I cannot fully wrap my head around if I can use plane strain to calculate the stresses in my pressure vessel:

- Suppose a cylinder that will see hydrostatic pressure
- The housing is made in a stainless steel
- But the front lid is made up of a "sandwich" consisting of different thin plates in various materials (supported by a steel backing plate)
- thickness of thin plates range from 1-4mm

My interest is the behaviour and stresses arising in the thin plates at various water depths.

Cross section of pressure vessel:

I was thinking of using plane strain and model the cylinde like this:

Does this case look look like a plan strain case?

(I'm using Autodesk Nastran, and i'm skeptical that 3D tet elements will to the job for the thin plates)

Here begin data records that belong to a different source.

(** * Robust regression on the simplex: projected subgradient descent and
      entropic mirror descent

    Shallow embedding of [RobustRegressionMDAvsPGD.ipynb]: the data
    generator, the objective and its subgradient, the simplex projection
    nested in [pgd], the two optimisers [pgd] and [mda] with their step-size
    schedules, and the averaging of the experiment.

    Number models.  The notebook computes in numpy [float64], and the source
    is embedded twice.

    The first embedding (module [F64] and the functions at top level)
    idealises rounding away: a finite value is a real number and the
    arithmetic on finite values is exact.  What is kept of IEEE 754 is the
    part numpy exposes without raising: the values [inf], [-inf] and [nan],
    produced by a division by zero, by [log 0] or by [sqrt] of a negative
    number, and carried through every later operation.  Zero is unsigned (a
    zero divisor counts as [+0]).  A theorem on this embedding is a
    statement about the code up to rounding.  Where rounding, absorption,
    overflow or underflow can change the outcome in kind (an exception for a
    value, another integer, [nan], a point far from the simplex) the
    theorems carry the domain on which they cannot as hypotheses
    ([moderate], [moderate_matrix], bounds on the step and on the proxies).

    The second embedding (module [B64]) is the code in binary64 itself, on
    Rocq's primitive floating-point numbers.  It evaluates the code bit for
    bit, and shows where the first embedding must not be read: the
    subtraction [2^54 - 1 = 2^54] in the projection, the horizon
    [round(2.5000000000000004) = 3], the step size [R/L = inf] for a proxy
    in the subnormal range.  Statements that are exact in binary64 (the
    schedule of [pgd], the propagation of [nan] in [mda]) are proved on it.

    Python-level failures (a failed [assert], an integer division by zero,
    an index out of range) are results of an error monad.  Every function
    of the notebook is a function here.  On a concrete input the first
    embedding is evaluated by unfolding, each comparison of two reals being
    decided by linear arithmetic (tactic [fl_eval]); the second by the
    kernel's floating-point arithmetic. *)

From Stdlib Require Import Reals Lra Lia List ZArith Bool Permutation Sorted Psatz.
From Stdlib Require Floats Uint63.
Import ListNotations.

Open Scope R_scope.

(** ** float64 values *)

Module F64.

Inductive f64 : Type :=
| Fin (r : R)
| PInf
| NInf
| NaN.

Definition Rltb (x y : R) : bool := if Rlt_dec x y then true else false.
Definition Reqb (x y : R) : bool := if Req_dec_T x y then true else false.

Definition finite (a : f64) : Prop :=
  match a with Fin _ => True | _ => False end.

(** The real number carried by a finite value ([0] for the others; only
    used on values known to be finite). *)
Definition val (a : f64) : R :=
  match a with Fin r => r | _ => 0 end.

Definition fopp (a : f64) : f64 :=
  match a with
  | Fin r => Fin (- r)
  | PInf => NInf
  | NInf => PInf
  | NaN => NaN
  end.

Definition fadd (a b : f64) : f64 :=
  match a, b with
  | NaN, _ | _, NaN => NaN
  | Fin x, Fin y => Fin (x + y)
  | PInf, NInf | NInf, PInf => NaN
  | PInf, _ | _, PInf => PInf
  | NInf, _ | _, NInf => NInf
  end.

Definition fsub (a b : f64) : f64 := fadd a (fopp b).

(** An infinity scaled by a finite factor: [nan] for a zero factor. *)
Definition scale_inf (positive : bool) (r : R) : f64 :=
  if Reqb r 0 then NaN
  else if Bool.eqb positive (Rltb 0 r) then PInf else NInf.

Definition fmul (a b : f64) : f64 :=
  match a, b with
  | NaN, _ | _, NaN => NaN
  | Fin x, Fin y => Fin (x * y)
  | PInf, Fin r | Fin r, PInf => scale_inf true r
  | NInf, Fin r | Fin r, NInf => scale_inf false r
  | PInf, PInf | NInf, NInf => PInf
  | PInf, NInf | NInf, PInf => NInf
  end.

(** numpy division: no exception, a zero divisor gives [inf], [-inf] or
    [nan] (for [0/0]). *)
Definition fdiv (a b : f64) : f64 :=
  match a, b with
  | NaN, _ | _, NaN => NaN
  | Fin x, Fin y =>
      if Reqb y 0 then
        (if Reqb x 0 then NaN else if Rltb 0 x then PInf else NInf)
      else Fin (x / y)
  | Fin _, _ => Fin 0
  | PInf, Fin y => if Rltb y 0 then NInf else PInf
  | NInf, Fin y => if Rltb y 0 then PInf else NInf
  | _, _ => NaN
  end.

(** [x ** 2] *)
Definition fsqr (a : f64) : f64 := fmul a a.

Definition fabs (a : f64) : f64 :=
  match a with
  | Fin r => Fin (Rabs r)
  | PInf | NInf => PInf
  | NaN => NaN
  end.
(** X12 (build_credentials_as_prefs): the result is the concatenation,
    in the order of the dictionary, of the records of each service; and
    unless the service [snmp] is among the credentials, every record has
    the form [name|||value]. *)
Theorem build_credentials_per_service (credentials : dict (dict pyval)) :
  NoDup (keys credentials) ->
  build_credentials_as_prefs credentials =
  Ok (flat_map (fun item => credential_prefs (fst item) (snd item))
        credentials) /\
  (mem credentials "snmp" = false ->
   forall prefs r,
     build_credentials_as_prefs credentials = Ok prefs ->
     In r prefs -> is_pref_record r = true).
Proof.
  intros N. unfold build_credentials_as_prefs.
  rewrite (credentials_loop_concat credentials N credentials [])
    by apply incl_refl.
  split; [reflexivity|]. intros S prefs r E Hr. inversion E; subst. clear E.
  apply in_flat_map in Hr. destruct Hr as [[service p] [Hi Hr]].
  cbn [fst snd] in Hr. apply (credential_prefs_delimited service p); [|exact Hr].
  destruct (String.eqb service "snmp") eqn:Es; [|reflexivity].
  apply String.eqb_eq in Es. subst service.
  unfold mem in S. rewrite (get_NoDup credentials "snmp" p N Hi) in S.
  discriminate.
Qed.

Lemma build_credentials_per_service_witness :
  build_credentials_as_prefs mixed_credentials =
  Ok [ "auth_port_ssh|||";
       "SSH Authorization[entry]:SSH login name:|||root";
       "SSH Authorization[password]:SSH password (unsafe!):|||x" ] /\
  (forall prefs r,
     build_credentials_as_prefs mixed_credentials = Ok prefs ->
     In r prefs -> is_pref_record r = true).
Proof.
  assert (N : NoDup (keys mixed_credentials)).
  { repeat constructor; simpl; intuition discriminate. }
  destruct (build_credentials_per_service mixed_credentials N) as [E D].
  split; [exact E|]. apply D. reflexivity.
Defined.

### RE: Is this a plane strain case?

I’d suggest axisymmetry for this case, plane strain assumes that the structure extends far in the thickness direction like a long pipe. For comparison you can use a 3D model with planar symmetry.

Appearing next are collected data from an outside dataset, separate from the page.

Definition surface_wire : M mask :=
  lazy_mask _surface_wire "_surface_wire" (
    self <~ self ;;
    let mesh := mesh self in
    let src_a := src_a self in
    let src_b := src_b self in
    a1 <~ src_a_closest ;;
    b1 <~ src_b_closest ;;
    a2 <~ src_a_closest ;;
    b2 <~ src_b_closest ;;
    let surface_wirex :=
      np_and (le_s (col0 (gridFx mesh)) (Qmax (c0 a1) (c0 b1)))
             (ge_s (col0 (gridFx mesh)) (Qmin (c0 a2) (c0 b2))) in
    hz1 <~ lift (np_min (hz mesh)) ;;
    hz2 <~ lift (np_min (hz mesh)) ;;
    let surface_wirez :=
      np_and (gt_s (col2 (gridFx mesh)) hz1)
             (le_s (col2 (gridFx mesh)) ((7#4) * hz2)) in
    _ <~ setattr_mask _surface_wire (np_and surface_wirex surface_wirez) ;;
    if not_symmetric mesh then
      hy1 <~ lift (np_min (hy mesh)) ;;
      hy2 <~ lift (np_min (hy mesh)) ;;
      let surface_wirey :=
        np_and (gt_s (col1 (gridFx mesh)) (c1 src_b - hy1 / 2))
               (lt_s (col1 (gridFx mesh)) (c1 src_b + hy2 / 2)) in
      cur <~ getattr_mask _surface_wire "_surface_wire" ;;
      setattr_mask _surface_wire (np_and cur surface_wirey)
    else ret tt).
(** The body of the [try] for one endpoint. *)
Definition probe (url : str) : M (option str) :=
  resp ← http (ip_request url);
  lift (read_ip resp).

Fixpoint query (urls : list str) (last_error : option exn) : M str :=
  match urls with
  | [] => raise (NoPublicIP last_error)
  | url :: rest =>
      fun s =>
        match probe url s with
        | (Ok (Some ip), s') => (Ok ip, s')
        | (Ok None, s') => query rest last_error s'
        | (Raise e, s') => query rest (Some e) s'
        end
  end.

Definition get_current_ip : M str := query methods None.

(* ------------------------------------------------------------------ *)
(** *** The provider client *)

Definition api_request (token : json) (method : str) (url : fstring)
    (data : option (gmap str pyval)) : request :=
  {| req_method := method;
     req_url := url;
     req_headers :=
       [ ("Authorization", [Lit "Bearer "; Val token]);
         ("Content-Type", [Lit "application/json"]) ];
     req_data := data |}.

Definition cloudflare_request (cfg : gmap str json) (method : str)
    (url : fstring) (data : option (gmap str pyval)) : M json :=
  token ← lift (dict_item cfg "cloudflare_api_token");
  resp ← http (api_request token method url data);
  lift (body_json resp).

Definition record_url (zone_id record_name : json) : fstring :=
  [ Lit "https://api.cloudflare.com/client/v4/zones/"; Val zone_id;
    Lit "/dns_records?name="; Val record_name; Lit "&type=A" ].

(** What [get_cloudflare_record] makes of the decoded response. *)
Definition first_record (data : json) : result (json * json * json) :=
  success ← py_get data "success";
  result ← py_get data "result";
  if truthy success && truthy result then
    result ← py_item data "result";
    rec ← py_first result;
    id ← py_item rec "id";
    content ← py_item rec "content";
    proxied ← py_item rec "proxied";
    Ok (id, content, proxied)
  else Raise RecordNotFound.

Definition get_cloudflare_record (cfg : gmap str json)
  : M (json * json * json) :=
  zone_id ← lift (dict_item cfg "zone_id");
  record_name ← lift (dict_item cfg "record_name");
  data ← cloudflare_request cfg "GET" (record_url zone_id record_name) None;
  lift (first_record data).

Definition update_url (zone_id record_id : json) : fstring :=
  [ Lit "https://api.cloudflare.com/client/v4/zones/"; Val zone_id;
    Lit "/dns_records/"; Val record_id ].

Definition update_payload (record_name : json) (ip : str) (proxied : bool)
  : gmap str pyval :=
  {[ "type" := Json (JStr "A");
     "name" := Json record_name;
     "content" := Json (JStr ip);
     "ttl" := Json (JInt 1);          (* 'automatic' in Cloudflare *)
     "proxied" := Json (JBool proxied) ]}.

Definition update_cloudflare_dns (cfg : gmap str json) (record_id : json)
    (ip : str) (proxied : bool) : M bool :=
  zone_id ← lift (dict_item cfg "zone_id");
  record_name ← lift (dict_item cfg "record_name");
  resp ← cloudflare_request cfg "PUT" (update_url zone_id record_id)
           (Some (update_payload record_name ip proxied));
  success ← lift (py_get resp "success");
  ret (truthy success).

### RE: Is this a plane strain case?

3d 4-noded tets are horrible elements, do not use.
3d 10-noded tets are ok for solid modeling; can be ok for thin shells provided several are used thru the thickness.

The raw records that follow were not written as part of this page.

(** [x < y] excludes [x >= y]. *)
Lemma ltb_true_leb_false (x y : float) :
  (x <? y) = true -> (y <=? x) = false.
Proof.
  rewrite leb_spec, ltb_spec. unfold SFleb, SFltb.
  rewrite (SFcompare_antisym (Prim2SF x) (Prim2SF y)).
  destruct (SFcompare (Prim2SF x) (Prim2SF y)) as [[ | | ]|]; simpl; congruence.
Qed.

(** *** Signs

    Rounding to nearest, ties to even, does not look at the sign: negating
    an operand negates the rounded result. *)

Lemma opp_involutive (x : float) : - - x = x.
Proof.
  apply Prim2SF_inj. rewrite !opp_spec.
  destruct (Prim2SF x) as [s|s| |s m e]; simpl; rewrite ?negb_involutive; reflexivity.
Qed.

Lemma SFopp_binary_round_aux (s : bool) (m e : Z) (l : location) :
  SFopp (binary_round_aux prec emax s m e l) = binary_round_aux prec emax (negb s) m e l.
Proof.
  unfold binary_round_aux.
  destruct (shr_fexp prec emax m e l) as [mrs' e'].
  destruct (shr_fexp prec emax _ e' loc_Exact) as [mrs'' e''].
  destruct (shr_m mrs''); simpl; try reflexivity.
  destruct (_ <=? _)%Z; reflexivity.
Qed.

Lemma SFmul_opp_l (x y : spec_float) :
  SFmul prec emax (SFopp x) y = SFopp (SFmul prec emax x y).
Proof.
  destruct x as [sx|sx| |sx mx ex], y as [sy|sy| |sy my ey]; simpl;
    rewrite ?negb_xorb_l; try reflexivity.
  rewrite SFopp_binary_round_aux. now rewrite negb_xorb_l.
Qed.

Lemma mul_opp_l (x y : float) : (- x) * y = - (x * y).
Proof.
  apply Prim2SF_inj. rewrite mul_spec, !opp_spec, mul_spec. apply SFmul_opp_l.
Qed.

Lemma SFmul_comm (x y : spec_float) : SFmul prec emax x y = SFmul prec emax y x.
Proof.
  destruct x as [sx|sx| |sx mx ex], y as [sy|sy| |sy my ey]; simpl;
    rewrite ?(xorb_comm sx sy); try reflexivity.
  now rewrite (Pos.mul_comm mx my), (Z.add_comm ex ey).
Qed.

Lemma mul_comm (x y : float) : x * y = y * x.
Proof.
  apply Prim2SF_inj. rewrite !mul_spec. apply SFmul_comm.
Qed.

Lemma binary_normalize_opp (m e : Z) :
  m <> 0%Z ->
  binary_normalize prec emax (- m) e false = SFopp (binary_normalize prec emax m e false).
Proof.
  intros Hm. destruct m as [|q|q]; [congruence| |]; simpl;
    unfold binary_round;
    destruct (shl_align q e _) as [mz ez];
    now rewrite SFopp_binary_round_aux.
Qed.

(** [y - x] is the opposite of [x - y], except that both are [+0] when the
    difference is zero. *)
Lemma SFsub_antisym (x y : spec_float) :
  SFsub prec emax y x = SFopp (SFsub prec emax x y) \/
  SFsub prec emax y x = SFsub prec emax x y.
Proof.
  destruct x as [sx|sx| |sx mx ex], y as [sy|sy| |sy my ey]; simpl;
    try (left; reflexivity); try (right; reflexivity);
    try (destruct sx, sy; simpl; (left; reflexivity) || (right; reflexivity)).
  rewrite (Z.min_comm ey ex).
  set (a := cond_Zopp sx _). set (b := cond_Zopp sy _).
  destruct (Z.eq_dec (a - b) 0) as [E|N].
  - right. replace (b - a)%Z with 0%Z by lia. now rewrite E.
  - left. replace (b - a)%Z with (- (a - b))%Z by lia.
    now apply binary_normalize_opp.
Qed.

Lemma sub_antisym (x y : float) : y - x = - (x - y) \/ y - x = x - y.
Proof.
  destruct (SFsub_antisym (Prim2SF x) (Prim2SF y)) as [H|H]; [left|right];
    apply Prim2SF_inj; rewrite ?opp_spec, !sub_spec; exact H.
Qed.

(** *** Finite numbers *)



(** *** No overflow below one

    The mantissa of a product is bounded through its number of binary
    digits; shifting and rounding to nearest can add one unit at most. *)












(** *** More on signs and the two radii *)

(** Negating both operands of a subtraction swaps them. *)
Lemma SFsub_opp_opp (x y : spec_float) :
  SFsub prec emax (SFopp y) (SFopp x) = SFsub prec emax x y.
Proof.
  destruct x as [sx|sx| |sx mx ex], y as [sy|sy| |sy my ey]; simpl;
    try reflexivity; try (destruct sx, sy; reflexivity);
    rewrite ?negb_involutive; try reflexivity.
  rewrite (Z.min_comm ey ex). f_equal.
  destruct sx, sy; simpl; lia.
Qed.

Lemma sub_opp_opp (x y : float) : (- y) - (- x) = x - y.
Proof.
  apply Prim2SF_inj. rewrite !sub_spec, !opp_spec. apply SFsub_opp_opp.
Qed.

### RE: Is this a plane strain case?

I'd scrap the partial 3D model and model the full vessel with 2D shells.

"Hoffen wir mal, dass alles gut geht !"
General Paulus, Nov 1942, outside Stalingrad after the launch of Operation Uranus.

### RE: Is this a plane strain case?

Hello!,
Plane strain elements are two-dimensional elements with membrane only stiffness and in-plane loading. The plane strain element idealization has zero strain in the thickness direction. These elements represent structures that are very thick relative to their lateral dimensions. If you are modelling a cylincrical vessel please consider the simplification option of axisymmetric analysis, ie, body of revolution 2-D plane elements where the stiffness, mass and loads are based on a per radian section basis. You mesh the cross section with 2-D solid plane elements and you are considering 1 radian:

Also is possible to study axisymmetric problems with 1-D Shell line elements in cases where the thickness is very small:

Best regards,
Blas.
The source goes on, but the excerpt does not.